#### Work to complete:
The lines to return begin at the one containing "unfold Z.sub. rewrite" and end at the final line of the material; output them exactly and only them.

#### Given data:
Lemma ALIGN_range n m : 0 ≤ m < 64 → 0 ≤ n → n + 2 ^ m ≤ 2 ^ 64 → n ≤ ALIGN n m < n + 2 ^ m.
Proof.
  intros Hm Hn Hle. unfold ALIGN. assert (0 < 2 ^ m) by (apply Z.pow_pos_nonneg; lia).
  rewrite (wrap_small 64 (n + _)) by (unfold in_range; lia). set (y := n + (2 ^ m - 1)).
  assert (y .& u64 (Z.lnot (2 ^ m - 1)) = (y >> m) << m) as ->.
  { apply Z.bits_inj'. intros i Hi. rewrite Z.land_spec, wrap_testbit, Z.lnot_spec, Z.shiftl_spec by lia.
    replace (2 ^ m - 1) with (Z.ones m) by (rewrite Z.ones_equiv; lia). rewrite Z.testbit_ones_nonneg by lia.
    destruct (Z.ltb_spec i m); cbn [negb].
    - by rewrite !andb_false_r, Z.testbit_neg_r by lia.
    - rewrite Z.shiftr_spec by lia. replace (i - m + m) with i by lia. rewrite andb_true_r. case_bool_decide; [by rewrite andb_true_r|].
      rewrite (in_range_testbit 64 y) by (unfold y, in_range in *; lia). done. }
  rewrite Z.shiftl_mul_pow2, Z.shiftr_div_pow2 by lia. pose proof (Z.div_mod y (2 ^ m)). pose proof (Z.mod_pos_bound y (2 ^ m)). unfold y in *. lia.
Qed.

(** The bytes before the first aligned address, if that lies in the buffer. *)
Lemma head_spec pval l buf :
  in_range 32 l → bytes_ok buf → 0 ≤ pval → pval + blen buf + 16 ≤ 2 ^ 64 →
  taken l buf (if ALIGN pval 4 <=? pval + blen buf then steps_to (S (length buf)) (ALIGN pval 4) pval (l, buf) else Done (l, buf)).
Proof.
  intros Hl Hok Hp Hend. destruct (ALIGN_range pval 4) as [Ha _]; [lia|done|unfold blen in Hend; lia|].
  destruct (Z.leb_spec (ALIGN pval 4) (pval + blen buf)) as [Hle|]; [|by eapply (taken_split _ _ [] buf)]. unfold blen in Hle.
  set (k := Z.to_nat (ALIGN pval 4 - pval)). eapply (taken_split _ _ (take k buf) (drop k buf)); [done|by rewrite take_drop|].
  rewrite <- (take_drop k buf) at 2. apply steps_to_spec; [done|auto with rdb|unfold blen|]; rewrite length_take; lia.
Qed.

Lemma twice_eight CRC32 l s p :
  takes_eight CRC32 → in_range 32 l → bytes_ok s → length s = 16%nat →
  (st ← CRC32 (l, s ++ p); CRC32 st) = Done (crc_bytes l s, p).
Proof.
  intros H8 Hl Hs Hn. rewrite <- (take_drop 8 s) at 1. rewrite <- app_assoc.
  rewrite (H8 l (take 8 s)); [|done|auto with rdb|rewrite length_take; lia]. cbn [mbind R_bind].
  rewrite H8; [|apply crc_bytes_range; auto with rdb|auto with rdb|rewrite length_drop; lia].
  by rewrite <- crc_bytes_app, take_drop.
Qed.

(** Bytes up to the alignment, then sixteen, eight and one at a time: whatever
    the address, all of them once and in order. *)
Lemma ExtendImpl_spec CRC32 pval crc buf :
  takes_eight CRC32 → in_range 32 crc → bytes_ok buf → 0 ≤ pval → pval + blen buf + 16 ≤ 2 ^ 64 →
  ExtendImpl CRC32 pval crc buf = Done (crc32c crc buf).
Proof.
  intros H8 Hc Hok Hp Hend. unfold ExtendImpl, crc32c.
  assert (in_range 32 (crc .^ 0xffffffff)) as Hl by (by apply lxor_range). revert Hl. generalize (crc .^ 0xffffffff). intros l Hl.
  destruct (head_spec pval l buf Hl Hok Hp Hend) as (t1 & p1 & E1 & Ho1 & Hp1 & Hf1 & ->). cbn [mbind R_bind].
  destruct (while_left_spec (S (length buf)) 16 (λ st, st ← CRC32 st; CRC32 st) (crc_bytes l t1) p1)
    as (t2 & p2 & E2 & Ho2 & Hp2 & Hf2 & W2); [lia|by apply crc_bytes_range|done|lia|by intros; apply twice_eight|].
  change (Z.of_nat 16) with 16 in W2. rewrite W2. cbn [mbind R_bind]. rewrite <- crc_bytes_app in *.
  destruct (while_left_spec (S (length buf)) 8 CRC32 (crc_bytes l (t1 ++ t2)) p2)
    as (t3 & p3 & E3 & Ho3 & Hp3 & Hf3 & W3); [lia|apply crc_bytes_range; [done|by apply bytes_ok_app]|done|lia|done|].
  change (Z.of_nat 8) with 8 in W3. rewrite W3. cbn [mbind R_bind snd]. rewrite <- crc_bytes_app.
  rewrite <- (app_nil_r p3) at 2. rewrite steps_to_spec; [|apply crc_bytes_range; by rewrite ?bytes_ok_app|done|lia|lia].
  cbn [mbind R_bind fst]. rewrite <- crc_bytes_app, <- !app_assoc, <- E3, <- E2, <- E1.
  by rewrite wrap_small by (apply lxor_range; [lia|by apply crc_bytes_range|done]).
Qed.

Lemma Extend_spec isSSE42 pval crc buf :
  in_range 32 crc → bytes_ok buf → 0 ≤ pval → pval + blen buf + 16 ≤ 2 ^ 64 →
  Extend isSSE42 pval crc buf = Done (crc32c crc buf).
Proof. intros. apply ExtendImpl_spec; [|done..]. destruct isSSE42; [apply Fast_CRC32_spec|apply Slow_CRC32_spec]. Qed.
End loops.

(** ** Facts the users of checksums need *)

Lemma crc32c_range crc s : in_range 32 crc → bytes_ok s → in_range 32 (crc32c crc s).
Proof. intros Hc Hs. apply lxor_range; [lia| |done]. apply crc_bytes_range; [by apply lxor_range|done]. Qed.

Lemma crc32c_app crc s t : crc32c (crc32c crc s) t = crc32c crc (s ++ t).
Proof. unfold crc32c. by rewrite Z.lxor_assoc, Z.lxor_nilpotent, Z.lxor_0_r, crc_bytes_app. Qed.

Lemma le_value_inj s t : bytes_ok s → bytes_ok t → length s = length t → le_value s = le_value t → s = t.
Proof.
  intros Hs. revert t. induction Hs as [|b s Hb Hs IH]; intros [|c t] Ht Hl E; try done.
  apply Forall_cons in Ht as [Hc Ht]. rewrite !le_value_cons in E by done.
  assert (∀ x y, is_byte x → u8 (x .^ (y << 8)) = x ∧ (x .^ (y << 8)) >> 8 = y) as Hparts.
  { intros x y Hx. split.
    - apply Z.bits_inj'. intros i Hi. rewrite wrap_testbit, Z.lxor_spec by lia. case_bool_decide.
      + by rewrite Z.shiftl_spec_low, xorb_false_r by lia.
      + by rewrite (in_range_testbit 8 x) by (done || lia).
    - rewrite Z.shiftr_lxor, Z.shiftr_shiftl_l by lia. change (8 - 8) with 0. rewrite Z.shiftl_0_r.
      rewrite Z.shiftr_div_pow2, Z.div_small by (done || lia). done. }
  destruct (Hparts b (le_value s) Hb) as [Eb Es]. destruct (Hparts c (le_value t) Hc) as [Ec Et].
  rewrite E in Eb, Es. f_equal; [congruence|]. apply IH; [done|by injection Hl|congruence].
Qed.

Lemma lxor_cancel_r a b x : a .^ x = b .^ x → a = b.
Proof. intros E. apply (f_equal (λ y, y .^ x)) in E. by rewrite !Z.lxor_assoc, Z.lxor_nilpotent, !Z.lxor_0_r in E. Qed.

(** Equal bytes keep different registers different. *)
Lemma crc_bytes_inj a b s : in_range 32 a → in_range 32 b → bytes_ok s → crc_bytes a s = crc_bytes b s → a = b.
Proof.
  intros Ha Hb Hs. revert a b Ha Hb. induction Hs as [|x s Hx Hs IH]; intros a b Ha Hb E; [done|].
  assert (∀ c, in_range 32 c → in_range 32 (c .^ x)) as Hr by (intros; apply lxor_range; [lia|done|by apply (in_range_mono 8)]).
  apply (lxor_cancel_r _ _ x). apply (crc_bits_inj 8); [by apply Hr..|]. by apply IH; [apply crc_byte_range..|].
Qed.

(** Up to four bytes determine the checksum's register, and the register them. *)
Lemma crc_bytes_window c s t :
  in_range 32 c → bytes_ok s → bytes_ok t → length s = length t → (length s ≤ 4)%nat →
  crc_bytes c s = crc_bytes c t → s = t.
Proof.
  intros Hc Hs Ht Hl Hn E. rewrite !crc_bytes_word, <- Hl in E by done.
  assert (∀ u, bytes_ok u → (length u ≤ 4)%nat → in_range 32 (le_value u)) as Hr.
  { intros u Hu Hlu. apply (in_range_mono (8 * blen u)); [unfold blen; lia|by apply le_value_range]. }
  apply crc_bits_inj in E; [|apply lxor_range; [lia|done|apply Hr; done || lia]..].
  apply le_value_inj; [done..|]. apply (lxor_cancel_r _ _ c). by rewrite !(Z.lxor_comm _ c).
Qed.

Lemma crc32c_window crc p s t q :
  in_range 32 crc → bytes_ok (p ++ s ++ q) → bytes_ok t → length s = length t → (length s ≤ 4)%nat →
  crc32c crc (p ++ s ++ q) = crc32c crc (p ++ t ++ q) → s = t.
Proof.
  intros Hc Hok Ht Hl Hn E. apply bytes_ok_app in Hok as [Hp Hok]. apply bytes_ok_app in Hok as [Hs Hq].
  apply lxor_cancel_r in E. rewrite !crc_bytes_app in E.
  assert (in_range 32 (crc_bytes (crc .^ 0xffffffff) p)) as Hr by (apply crc_bytes_range; [by apply lxor_range|done]).
  apply crc_bytes_inj in E; [|by apply crc_bytes_range..|done]. by eapply crc_bytes_window.
Qed.

(** ** The mask *)

Lemma Mask_range crc : in_range 32 (Mask crc).
Proof. by apply wrap_range. Qed.

(** Rotations. *)
Lemma rotate_back c k : 0 < k < 32 → in_range 32 c →
  let r := (c >> k) .| u32 (c << (32 - k)) in in_range 32 r ∧ (r >> (32 - k)) .| u32 (r << k) = c.
Proof.
  intros Hk Hc r. assert (in_range 32 r) as Hr.
  { apply lor_range; [lia| |by apply wrap_range]. apply (in_range_mono (32 - k)); [lia|apply shiftr_range; [lia|done]]. }
  split; [done|]. apply Z.bits_inj'. intros i Hi. rewrite Z.lor_spec, Z.shiftr_spec, wrap_testbit, Z.shiftl_spec by lia.
  destruct (Z.lt_ge_cases i 32) as [Hi32|]; [|rewrite (in_range_testbit 32 r), (in_range_testbit 32 c) by (done || lia); by rewrite bool_decide_eq_false_2 by lia].
  rewrite bool_decide_eq_true_2 by done. unfold r. rewrite !Z.lor_spec, wrap_testbit, Z.shiftl_spec by lia.
  rewrite (Z.shiftr_spec c k (i + (32 - k))) by lia.
  destruct (Z.lt_ge_cases i k) as [Hik|Hik].
  - rewrite (bool_decide_eq_true_2 (i + (32 - k) < 32)), !(Z.testbit_neg_r _ (i - k)) by lia.
    rewrite (in_range_testbit 32 c) by (done || lia). replace (i + (32 - k) - (32 - k)) with i by lia. by destruct (Z.testbit c i).
  - rewrite (bool_decide_eq_false_2 (i + (32 - k) < 32)) by lia. rewrite (in_range_testbit 32 c (i + _ + _)) by (done || lia).
    rewrite Z.shiftr_spec, wrap_testbit, Z.shiftl_spec by lia. replace (i - k + k) with i by lia.
    rewrite (Z.testbit_neg_r c (i - k - (32 - k))) by lia. by destruct (Z.testbit c i), (bool_decide (i - k < 32)).
Qed.

Lemma Unmask_Mask crc : in_range 32 crc → Unmask (Mask crc) = crc.
Proof.
  intros Hc. destruct (rotate_back crc 15) as [Hr E]; [lia|done|]. unfold Unmask, Mask.
  change (32 - 15) with 17 in *. set (r := (crc >> 15) .| u32 (crc << 17)) in *.
  assert (u32 (u32 (r + kMaskDelta) - kMaskDelta) = r) as ->; [|done].
  unfold Z.sub. rewrite wrap_add_l. replace (r + kMaskDelta + - kMaskDelta) with r by lia. by apply wrap_small.
Qed.

Lemma Unmask_inj a b : in_range 32 a → in_range 32 b → Unmask a = Unmask b → a = b.
Proof.
  assert (∀ m, in_range 32 m → Mask (Unmask m) = m) as HM; [|intros; by rewrite <- (HM a), <- (HM b) by done; f_equal].
  intros m Hm. unfold Mask, Unmask. set (r := u32 (m - kMaskDelta)). assert (in_range 32 r) as Hr by by apply wrap_range.
  destruct (rotate_back r 17) as [_ E]; [lia|done|]. change (32 - 17) with 15 in E. rewrite E. unfold r. rewrite wrap_add_l.
  replace (m - kMaskDelta + kMaskDelta) with m by lia. by apply wrap_small.
Qed.

(** ** The result *)

Section result.
Context `{Host, Processor, !ProcessorLaws}.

#### Solution for this problem:
  unfold Z.sub. rewrite wrap_add_l. replace (r + kMaskDelta + - kMaskDelta) with r by lia. by apply wrap_small.
Qed.

Lemma Unmask_inj a b : in_range 32 a → in_range 32 b → Unmask a = Unmask b → a = b.
Proof.
  assert (∀ m, in_range 32 m → Mask (Unmask m) = m) as HM; [|intros; by rewrite <- (HM a), <- (HM b) by done; f_equal].
  intros m Hm. unfold Mask, Unmask. set (r := u32 (m - kMaskDelta)). assert (in_range 32 r) as Hr by by apply wrap_range.
  destruct (rotate_back r 17) as [_ E]; [lia|done|]. change (32 - 17) with 15 in E. rewrite E. unfold r. rewrite wrap_add_l.
  replace (m - kMaskDelta + kMaskDelta) with m by lia. by apply wrap_small.
Qed.

(** ** The result *)

Section result.
Context `{Host, Processor, !ProcessorLaws}.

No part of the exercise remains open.